Defensor de los derechos humanos y de la libertad genuina, no la folklórica de las cañas  y tapas, fue pionero en el tratamiento psiquiátrico de los jóvenes delincuentes, con múltiples iniciativas que tomaron cuerpo en la Generalitat de Cataluña. Madrileño radicado en Barcelona y gran amante de Menorca, atesoraba un peculiarísimo sentido del humor que sus amigos ya empezamos a echar de menos. Seguíamos conectados en invierno a través de un chat de whatsapp, donde comentábamos nuestras respectivas lecturas y hacíamos planes gastronómicos para el siguiente verano.

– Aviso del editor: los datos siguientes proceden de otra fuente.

(* ===== verification/SyncVerifierSpec.v ===== *)
(** What verification and insertion do to the storage (SyncVerifier.v, SyncChain.v): the
    database keeps holding a chain, exactly the block is added, and full verification
    accepts only blocks that are valid on the database they are added to. *)
From Stdlib Require Import ZArith Lia Strings.Byte.
From stdpp Require Import base decidable numbers countable gmap list relations.
From S2P Require Import Prelude Opcode Crypto Keys Serialization Codec Chain ChainHash U256 Compact Network Work Storage Deployments Verify Accept.
From S2P Require Import ChainVerifier Kv Db DbSpec LinkedMap HashQueue MemoryPool OrphanPools SyncChain ClientCore SyncVerifier.

Local Open Scope Z_scope.

Module SyncVerifierSpec.
Import Chain ChainHash Network Storage Verify Accept ChainVerifier DbSpec SyncVerifier.

(** A 256-bit hash that is not zero. *)
Definition hash_ok (b : IndexedBlock) : Prop := length (ih_hash (ib_header b)) = 32%nat /\ ih_hash (ib_header b) <> zero_hash.

Section storage.
Context `{BitVec} {T : Type} `{!Kv.KeyValueDatabase T} `{!Kv.KeyValueDatabaseLaws T} `{!HashOrder}.
Context {L : LinkedHashMap bytes IndexedTransaction} `{!LinkedHashMapEdit bytes IndexedTransaction L}.
Abbreviation database := (Db.BlockChainDatabase T).
Abbreviation Chain := (SyncChain.Chain (T := T) (L := L)).

(** The header with this hash is stored. *)
Definition known (s : database) (h : bytes) : Prop := is_Some (header_of (seen s) h).

Lemma contains_known {E} (s : database) h : db_invariant s -> Db.contains_block (E := E) s (Hash h) = Ok (bool_decide (known s h)).
Proof. intros [[hs Hca] _]. by rewrite contains_block_view by apply Hca. Qed.

(** A block whose origin is found, and that is not stored, has a stored parent. *)
Lemma origin_parent_known (s : database) header origin :
  db_invariant s -> Db.block_origin s header = Ok origin -> origin <> KnownBlock -> known s (previous_header_hash (ih_raw header)).
Proof.
  intros Hinv Ho Hne. pose proof Hinv as [[hs [Hok Hb Hc]] _]. unfold Db.block_origin in Ho.
  rewrite block_hash_view, ok_bind in Ho by done. apply bind_Ok in Ho as ([] & Hbest & Ho).
  destruct (bool_decide_reflect (Some (bb_hash (Db.best_block s)) = hash_at (seen s) (bb_number (Db.best_block s)))) as [Hat|]; [|done]. clear Hbest.
  rewrite !contains_known, !ok_bind in Ho by done. case_bool_decide; [congruence|]. case_bool_decide as Hp.
  - rewrite <- Hp. assert (0 <= bb_number (Db.best_block s)) as Hn by (rewrite Hb; cbn; lia).
    rewrite (cc_hash_at _ _ Hc) in Hat by done. symmetry in Hat. destruct (cc_linked _ _ Hc _ _ Hat) as (hd & Hhd & _). by exists hd.
  - apply bind_Ok in Ho as ([] & Hp' & _). by case_bool_decide.
Qed.

(** A block is added to the database, by extending the chain, or a side chain, or by
    switching to a side chain. *)
Lemma insert_best_block_spec (c : Chain) b r c' :
  db_invariant (SyncChain.storage c) -> hash_ok b ->
  SyncChain.insert_best_block c b = Ok (r, c') ->
  db_invariant (SyncChain.storage c') /\
  forall h, known (SyncChain.storage c') h <-> known (SyncChain.storage c) h \/ h = ih_hash (ib_header b).
Proof.
  intros Hinv [Hl Hz] Hi. pose proof Hinv as [[hs Hca] Hroot].
  assert (forall s' : database, (forall h, header_of (seen s') h = inserted_header b (seen (SyncChain.storage c)) h) ->
    forall h, known s' h <-> known (SyncChain.storage c) h \/ h = ih_hash (ib_header b)) as Hknown.
  { intros s' Hh h. unfold known. rewrite Hh. unfold inserted_header. destruct (header_of _ _) as [hd|]; [naive_solver|].
    case_decide; [naive_solver|]. unfold is_Some. naive_solver. }
  unfold SyncChain.insert_best_block in Hi. apply bind_Ok in Hi as (st & _ & Hi). apply bind_Ok in Hi as (u & _ & Hi).
  apply bind_Ok in Hi as (origin & Ho & Hi).
  assert (previous_header_hash (ih_raw (ib_header b)) = zero_hash -> forall h, header_of (seen (SyncChain.storage c)) h = None) as Hgen.
  { intros Hpz h. destruct (origin_parent_known _ _ origin Hinv Ho) as [hd Hhd]; [by intros ->|]. rewrite Hpz in Hhd.
    by apply (cc_width _ _ (ca_contents _ _ Hca)) in Hhd as []. }
  destruct origin as [|n|o|o]; [done|..].
  - unfold SyncChain.insert_to_main in Hi. apply bind_Ok in Hi as (s1 & Hi1 & Hi). apply bind_Ok in Hi as (s2 & Hc2 & Hi).
    apply bind_Ok in Hi as (? & _ & Hi). apply bind_Ok in Hi as ([p v] & _ & Hi). injection Hi as <- <-. cbn.
    destruct (insert_headers _ _ _ (ca_ok _ _ Hca) Hi1) as [Hok1 Hh1]. destruct (canonize_headers _ _ _ Hok1 Hc2) as [_ Hh2]. split.
    + apply (db_invariant_step s1); [by eapply step_canonize|]. apply (db_invariant_step (SyncChain.storage c)); [by eapply step_insert|done].
    + apply Hknown. intros h. by rewrite Hh2, Hh1.
  - unfold SyncChain.insert_to_side in Hi. apply bind_Ok in Hi as (s1 & Hi1 & Hi). injection Hi as <- <-. cbn.
    destruct (insert_headers _ _ _ (ca_ok _ _ Hca) Hi1) as [Hok1 Hh1]. split; [|by apply Hknown].
    apply (db_invariant_step (SyncChain.storage c)); [by eapply step_insert|done].
  - unfold SyncChain.insert_with_reorganization in Hi. apply bind_Ok in Hi as (f & Hf & Hi). apply bind_Ok in Hi as (f1 & Hi1 & Hi).
    apply bind_Ok in Hi as (f2 & Hc2 & Hi). apply bind_Ok in Hi as (s & Hs & Hi). apply bind_Ok in Hi as (? & _ & Hi).
    apply bind_Ok in Hi as ([? ?] & _ & Hi). apply bind_Ok in Hi as (? & _ & Hi). apply bind_Ok in Hi as ([? ?] & _ & Hi).
    injection Hi as <- <-. cbn.
    destruct (reorganize_spec _ hs o f b f1 f2 Hca Hl Hz Hf Hi1 Hc2) as (s' & hs' & Hs' & Hca' & Hh & Hrt).
    rewrite Hs in Hs'. injection Hs' as <-. split; [split; [by eexists|by apply Hrt]|by apply Hknown].
Qed.

(** Inserting a block leaves the best block alone; the chain follows the storage. *)
Lemma insert_best {U : Type} `{!Kv.KeyValueDatabase U} (s s' : Db.BlockChainDatabase U) b : Db.insert s b = Ok s' -> Db.best_block s' = Db.best_block s.
Proof.
  unfold Db.insert. intros Hi. apply bind_Ok in Hi as (known & _ & Hi). destruct known; [by injection Hi as <-|].
  apply bind_Ok in Hi as (parent & _ & Hi). destruct (_ && _); [done|]. apply bind_Ok in Hi as (d & _ & Hi). by injection Hi as <-.
Qed.

Lemma insert_best_block_best (c : Chain) b r c' :
  SyncChain.best_storage_block c = Db.best_block (SyncChain.storage c) -> SyncChain.insert_best_block c b = Ok (r, c') ->
  SyncChain.best_storage_block c' = Db.best_block (SyncChain.storage c').
Proof.
  intros Hb Hi. unfold SyncChain.insert_best_block in Hi. do 3 apply bind_Ok in Hi as (? & _ & Hi).
  destruct x1 as [|n|o|o]; [done|..].
  - unfold SyncChain.insert_to_main in Hi. do 3 apply bind_Ok in Hi as (? & _ & Hi). apply bind_Ok in Hi as ([? ?] & _ & Hi). by injection Hi as <- <-.
  - unfold SyncChain.insert_to_side in Hi. apply bind_Ok in Hi as (s1 & Hs1 & Hi). injection Hi as <- <-. cbn. by rewrite (insert_best _ _ _ Hs1).
  - unfold SyncChain.insert_with_reorganization in Hi. do 5 apply bind_Ok in Hi as (? & _ & Hi). apply bind_Ok in Hi as ([? ?] & _ & Hi).
    apply bind_Ok in Hi as (? & _ & Hi). apply bind_Ok in Hi as ([? ?] & _ & Hi). by injection Hi as <- <-.
Qed.

End storage.

Section verifier.
Context `{Crypto} `{Secp256k1} `{U256} `{BitVec} `{RayonLaws} {T : Type} `{!Kv.KeyValueDatabase T} `{!Kv.KeyValueDatabaseLaws T} `{!HashOrder}.
Context {L : LinkedHashMap bytes IndexedTransaction} `{!LinkedHashMapEdit bytes IndexedTransaction L}.
Abbreviation database := (Db.BlockChainDatabase T).
Abbreviation Chain := (SyncChain.Chain (T := T) (L := L)).
Variable consensus : ConsensusParams.

(** The block is valid on this database: on its chain, or on the side chain that the block
    belongs to. *)
Definition valid_on (s : database) (b : IndexedBlock) : Prop :=
  exists origin store height median_time_past,
    Db.block_origin s (ib_header b) = Ok origin /\ selected (canon_view s) origin store height /\
    valid_block store consensus b height median_time_past.

(** How a database came about: each of the blocks, in this order, was valid on the database
    as it was then, and was inserted into it. *)
Inductive history (start : database) : list IndexedBlock -> database -> Prop :=
  | history_start : history start [] start
  | history_add bs (c c' : Chain) b r :
      history start bs (SyncChain.storage c) -> valid_on (SyncChain.storage c) b ->
      SyncChain.insert_best_block c b = Ok (r, c') -> history start (bs ++ [b]) (SyncChain.storage c').

(** The database is the old one with the valid blocks that it has in addition, all of them
    [from] a given source. *)
Definition grown (from : IndexedBlock -> Prop) (start s : database) : Prop :=
  exists bs, history start bs s /\ Forall from bs /\
    forall h, known s h <-> known start h \/ h ∈ map (fun b => ih_hash (ib_header b)) bs.

Lemma grown_start from (start : database) : grown from start start.
Proof. exists []. split_and!; [constructor|constructor|]. intros h. rewrite elem_of_nil. tauto. Qed.

Lemma grown_add (from : IndexedBlock -> Prop) start (c c' : Chain) b r :
  grown from start (SyncChain.storage c) -> db_invariant (SyncChain.storage c) -> hash_ok b -> from b ->
  valid_on (SyncChain.storage c) b -> SyncChain.insert_best_block c b = Ok (r, c') ->
  grown from start (SyncChain.storage c').
Proof.
  intros (bs & Hh & Hfrom & Hk) Hinv Hb Hf Hv Hi. exists (bs ++ [b]).
  destruct (insert_best_block_spec c b r c' Hinv Hb Hi) as [_ Hk']. split_and!.
  - by eapply history_add.
  - apply Forall_app_2; [done|by constructor].
  - intros h. rewrite Hk', Hk, map_app, elem_of_app. cbn [map]. rewrite list_elem_of_singleton. tauto.
Qed.

Lemma grown_known from (start s : database) h : grown from start s -> known start h -> known s h.
Proof. intros (bs & _ & _ & Hk) Hh. apply Hk. by left. Qed.

(** Full verification, before the edge as well, accepts only valid blocks. *)
Lemma wrapper_verified now v (s : database) b v' :
  verification_level v = Full -> wrapper_verify_block consensus now v s b = (Ok tt, v') ->
  valid_on s b /\ verification_level v' = Full.
Proof.
  intros Hl Hv. unfold wrapper_verify_block in Hv. rewrite Hl in Hv. set (enf := if bool_decide _ then _ else _) in Hv.
  replace (if enf then Full else Full) with Full in Hv by (by destruct enf).
  destruct (verify _ _ _ _ _ _) as [r c] eqn:Hvb. injection Hv as -> <-. split; [|done].
  destruct (verify_block_steps _ _ _ _ _ _ Hvb) as (origin & mtp & st & height & Hpre & Ho & Hsel & acceptor & c0 & Hn & Ha).
  exists origin, st, height, mtp. split_and!; [done..|]. by eapply accepted_valid.
Qed.

(** Verification does not change the level. *)
Lemma wrapper_level now v (s : database) b : verification_level (wrapper_verify_block consensus now v s b).2 = verification_level v.
Proof. unfold wrapper_verify_block. by destruct (verify _ _ _ _ _ _). Qed.

End verifier.
End SyncVerifierSpec.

Lo imagino ahora sentado con Gabo con un whisky en la mano contándole una de sus anécdotas más celebradas (real o imaginada, qué más da): Una noche al volver de una cena le para en la carretera la Guardia Civil y le preguntan si ha bebido. Luis, sin cortarse un pelo le contesta que dos o tres vinos y un par de whiskies. El guardia le anuncia que le van a hacer la prueba de alcoholemia y el bueno de Feduchi le espeta sin inmutarse:

- ¿Qué pasa, agente, acaso no me cree?

Luis Feduchi en estado puro o cuando «insustituible» deja de ser un tópico. Força, Leticia.